• Carolyn Steele Agosta

Oh! The Doll Books!

I loved playing with dolls when I was little. I was always dragging around some poor battered baby doll which had been loved into submission, like the Velveteen Rabbit. I remember once, when I was pushing a much beloved ragdoll down the street in my doll carriage, one of the neighborhood Mommies asked me if I had a ‘pretty dolly’ in there. I said, No, and she laughed. But I only meant that although my doll wasn’t pretty anymore, I still loved her and took her for walks.


(Older sister Lori and me, with the doll carriage.)


Later, I grew to love dollhouses. I had two, both of them the printed metal type with plastic furniture. My favorite thing to play was ‘moving in’. Having had that experience myself, I loved to re-enact it, with a shoebox for the moving van. Everything carefully packed inside, and then moved into the place one piece at a time. (I even commandeered my brother’s tin Alamo fort to use as their summer cottage. He was not amused.)


So, of course, when it came to books, I was entranced by stories about dolls, especially if they had great illustrations. The book, Big Susan written and illustrated by Elizabeth Orton Jones, remains a standout. The story itself is charming – the dolls in the dollhouse come awake at night when Big Susan is sleeping, and they find themselves in whatever positions they’ve been left in when she finished playing with them. One day, Susan does not reappear. She’s missing for days and days, and the dolls have to fend for themselves. Their personalities are just adorable, and of course, all ends well.

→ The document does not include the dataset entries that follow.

(** What an authorised export gathers. *)
Definition gather (plans : result repo_error (list PlanRow)) (b : B) (s : S) (tenantID : string)
    : result export_error (list PlanRow * list SubscriptionRow * list StatementRow) :=
  if ctx BeforeFetch then Err (Cancelled "export cancelled before data fetch")
  else match plans with
  | Err _ => Err (ExportFailed "list plans")
  | Ok plans =>
      if ctx AfterPlans then Err (Cancelled "export cancelled after plans")
      else match ListByTenant b tenantID with
      | Err _ => Err (ExportFailed "list subscriptions")
      | Ok subs =>
          match fetch_statements s (customers_of subs) with
          | Err e => Err e
          | Ok stmts => if ctx BeforeZip then Err (Cancelled "export cancelled before zip build") else Ok (plans, subs, stmts)
          end
      end
  end.

Definition may_export (callerID : string) (roles : list string) (tenantID : string) : bool :=
  (is_role "admin" roles || is_role "merchant" roles)
  && negb (is_role "merchant" roles && negb (bool_decide (callerID = tenantID))).

Definition ExportTenantData (stamp : string) (plans : result repo_error (list PlanRow)) (b : B) (s : S)
    (callerID : string) (roles : list string) (tenantID : string) (up : uploader)
    : option (string * string) * result export_error TenantExportResult :=
  if negb (may_export callerID roles tenantID) then (None, Err Forbidden)
  else match gather plans b s tenantID with
  | Err e => (None, Err e)
  | Ok (plans, subs, stmts) =>
      match buildExportZIP plans subs stmts with
      | Err e => (None, Err e)
      | Ok data =>
          let key := "exports/tenants/" +:+ tenantID +:+ "/" +:+ stamp +:+ ".zip" in
          if ctx BeforeUpload then (None, Err (Cancelled "export cancelled before upload"))
          else if negb (PutObject up key data) then (None, Err (ExportFailed "upload export"))
          else if ctx AfterUpload then (Some (key, data), Err (Cancelled "export cancelled after upload"))
          else match PresignURL up key (24 * Time.Hour) with
          | None => (Some (key, data), Err (ExportFailed "presign url"))
          | Some (url, expires) =>
              (Some (key, data), Ok {| ObjectKey := key; URL := url; ExpiresAt := expires; SHA256Hash := sha256_hex data |})
          end
      end
  end.

(** Only administrators and the merchant of the tenant get an archive
    stored; a merchant who is also an administrator counts as a merchant. *)
Lemma ExportTenantData_authorized stamp plans b s callerID roles tenantID up o r :
  ExportTenantData stamp plans b s callerID roles tenantID up = (Some o, r) →
  if is_role "merchant" roles then callerID = tenantID else is_role "admin" roles = true.
Proof.
  unfold ExportTenantData, may_export. destruct (is_role "merchant" roles), (is_role "admin" roles); cbn; try done;
    case_bool_decide; cbn; (done || by intros).
Qed.
(** The hash reported is the hash of the object stored. *)
Lemma ExportTenantData_hash stamp plans b s callerID roles tenantID up key data res :
  ExportTenantData stamp plans b s callerID roles tenantID up = (Some (key, data), Ok res) →
  ObjectKey res = key ∧ SHA256Hash res = sha256_hex data.
Proof. unfold ExportTenantData. repeat case_match; intros; by simplify_eq. Qed.
End export.
End Archive.

(** ** Operations *)
Module Operations.
Import Archive.

Inductive ExportOperationStatus := OperationPending | OperationRunning | OperationSucceeded | OperationFailed.

Record ExportOperation := {
  op_ID : string;
  op_TenantID : string;
  op_CallerID : string;
  op_CallerRoles : list string;
  op_Status : ExportOperationStatus;
  op_Result : option TenantExportResult;
  op_Error : string;
  op_CreatedAt : Time;
  op_UpdatedAt : Time;
}.

(** *** In memory *)
Notation ops := (gmap string ExportOperation).
Definition Memory_Create (op : ExportOperation) (s : ops) : ops := <[op_ID op := op]> s.
Definition Memory_Get (id : string) (s : ops) : option ExportOperation := s !! id.
Definition Memory_Update (op : ExportOperation) (s : ops) : ops := <[op_ID op := op]> s.
Definition expired (before : Time) (op : ExportOperation) : bool :=
  Time.Before (op_UpdatedAt op) before || Time.Before (op_CreatedAt op) before.
Definition Memory_DeleteExpired (before : Time) (s : ops) : ops := filter (λ kv, expired before kv.2 = false) s.

Lemma Memory_DeleteExpired_exact before s id op :
  Memory_DeleteExpired before s !! id = Some op ↔ s !! id = Some op ∧ before ≤ op_UpdatedAt op ∧ before ≤ op_CreatedAt op.
Proof.
  unfold Memory_DeleteExpired. rewrite map_lookup_filter_Some. cbn. unfold expired. rewrite orb_false_iff, !Before_false. done.
Qed.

The illustrations are magnificent! I’ve read that they are based on Ms. Jones’ own childhood dollhouse, which was over seven and a half feet long. The living room furniture and rug were handmade by her grandmother. In later years, the dollhouse was given away, but apparently a replica was made by someone working from the details in the illustrations, and put on display in the Highland Park (Illinois) Historical Museum – but I couldn’t find any photos of it. Phooey.





Ms Jones also wrote and illustrated the book Twig and illustrated many other children’s books including Rachel Field’s Prayer for a Child, which won the Caldecott Medal for illustration.

I have to thank my sister Jacki for my copy of Big Susan. It had been out of print for a long time, and Jacki bought me a copy of the 50th anniversary reprint. Jacki shares my affinity for doll books.


Other doll books I loved include Impunity Jane by Rumer Godden about a little pocket-sized doll who goes on all sorts of adventures with her owner, a seven-year-old boy. Rumer Godden wrote several doll stories, including The Doll’s House, The Fairy Doll, The Story of Holly and Ivy, Candy Floss, Miss Happiness and Miss Flower, Little Plum, and Mouse House and The Mousewife (Not, strictly speaking, about dolls, but definitely about things in miniature.)


Rachel Field wrote Hitty: Her First Hundred Years, which won the Newbery Award for children’s literature.


Tasha Tudor wrote and illustrated The Doll’s Christmas and A is for Annabelle, an alphabet book where each letter illustrates some belonging of the doll’s. Again, my sister Jacki and I enjoyed this book, but I think Jacki basically lived and breathed it – she pored over those illustrations and I know perfectly well she was playing with every item in her head.





Another book we both loved was The Lonely Doll, by Dare Wright. Instead of illustrations, the book is filled with the author’s photographs. Neither of us knew until we were adults that there are ten books in The Lonely Doll series. Dare Wright also wrote two other doll books – Lona, A Fairy Tale – in which the author herself appears, and the three-book Persis series. I’ve not seen any of these subsequent books in ‘real life’, only through Amazon and Dare Wright’s website, but they look fascinating.





Colleen Moore, a movie star in the 1920’s, created a fairytale dollhouse, and it was beautifully photographed in the book Colleen Moore’s Dollhouse. It’s not easy to find a copy of it these days, but the amount of imagination and detail that went into the house makes it well worthwhile to track down a used version.





There are many, many more children’s books with dolls or dollhouses as the subject – too many to go into here, and I mostly wanted to comment about the books I had actually read as a child. There is also a series of books about dolls written for the 8-12 age range, called The Mennyms, which are pretty fascinating for adults to read, too. Written by Sylvia Waugh, there are five books in the series about a family of human-size rag dolls who live quietly together in an old home, but their forty-year-long secret is threatened when a distant relative of their landlord visits from Australia. These are adult ragdolls, so their problems are of a different magnitude than child dolls. Again, sister Jacki introduced me to these books, and I found them mesmerizing. I love that the writer’s imagination took her here.


I have a little grand-daughter now, Evie, and I look forward to introducing her to many of these books as she gets older. Is this a sexist idea? I doubt it. She’s already getting a great introduction to all kinds of toys and appears to be quite fearless, so I have no worries. Besides, her mother, my daughter-in-law Brittany, likes to read, too. Yayy!